■ YOUR TASK:
Exactly reproduce each line of the listing that follows.
***
(** * plotly.express._imshow: a shallow embedding and its properties

    The module under study is [plotly/express/_imshow.py]: the helpers
    [_vectorize_zvalue] and [_infer_zmax_from_type], and the entry point
    [imshow].  Python objects that the caller owns (numpy arrays, xarray
    DataArrays) live in an explicit store; every numpy call that returns a
    new array allocates it.  Exceptions are values of [exn]. *)

From Stdlib Require Import ZArith Floats Ascii DecimalString.
From stdpp Require Import base option list gmap strings.

Local Open Scope Z_scope.
Local Open Scope string_scope.
Local Open Scope list_scope.

(** ** Python scalars and numpy element types *)

(** The C integer types behind [np.byte], [np.ubyte], [np.short], ... *)
Inductive ctype :=
  | c_byte | c_ubyte | c_short | c_ushort | c_intc | c_uintc
  | c_int_ | c_uint | c_longlong | c_ulonglong.

Inductive fkind := f_half | f_single | f_double.

(** A numpy scalar type object ([img.dtype.type]); [np.uint8] is [np.ubyte]
    and [np.bool] is the Python [bool]. *)
Inductive scalar_type :=
  | np_bool
  | np_integer (c : ctype)
  | np_floating (k : fkind).

Definition np_uint8 : scalar_type := np_integer c_ubyte.

(** The width of [long] is the only thing that differs between the platforms
    numpy runs on. *)
Inductive data_model := LP64 | LLP64.

Definition ctype_signed (c : ctype) : bool :=
  match c with
  | c_byte | c_short | c_intc | c_int_ | c_longlong => true
  | _ => false
  end.

Definition ctype_bits (dm : data_model) (c : ctype) : Z :=
  match c with
  | c_byte | c_ubyte => 8
  | c_short | c_ushort => 16
  | c_intc | c_uintc => 32
  | c_int_ | c_uint => match dm with LP64 => 64 | LLP64 => 32 end
  | c_longlong | c_ulonglong => 64
  end.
***
■ RESPONSE AREA:
(** * plotly.express._imshow: a shallow embedding and its properties

    The module under study is [plotly/express/_imshow.py]: the helpers
    [_vectorize_zvalue] and [_infer_zmax_from_type], and the entry point
    [imshow].  Python objects that the caller owns (numpy arrays, xarray
    DataArrays) live in an explicit store; every numpy call that returns a
    new array allocates it.  Exceptions are values of [exn]. *)

From Stdlib Require Import ZArith Floats Ascii DecimalString.
From stdpp Require Import base option list gmap strings.

Local Open Scope Z_scope.
Local Open Scope string_scope.
Local Open Scope list_scope.

(** ** Python scalars and numpy element types *)

(** The C integer types behind [np.byte], [np.ubyte], [np.short], ... *)
Inductive ctype :=
  | c_byte | c_ubyte | c_short | c_ushort | c_intc | c_uintc
  | c_int_ | c_uint | c_longlong | c_ulonglong.

Inductive fkind := f_half | f_single | f_double.

(** A numpy scalar type object ([img.dtype.type]); [np.uint8] is [np.ubyte]
    and [np.bool] is the Python [bool]. *)
Inductive scalar_type :=
  | np_bool
  | np_integer (c : ctype)
  | np_floating (k : fkind).

Definition np_uint8 : scalar_type := np_integer c_ubyte.

(** The width of [long] is the only thing that differs between the platforms
    numpy runs on. *)
Inductive data_model := LP64 | LLP64.

Definition ctype_signed (c : ctype) : bool :=
  match c with
  | c_byte | c_short | c_intc | c_int_ | c_longlong => true
  | _ => false
  end.

Definition ctype_bits (dm : data_model) (c : ctype) : Z :=
  match c with
  | c_byte | c_ubyte => 8
  | c_short | c_ushort => 16
  | c_intc | c_uintc => 32
  | c_int_ | c_uint => match dm with LP64 => 64 | LLP64 => 32 end
  | c_longlong | c_ulonglong => 64
  end.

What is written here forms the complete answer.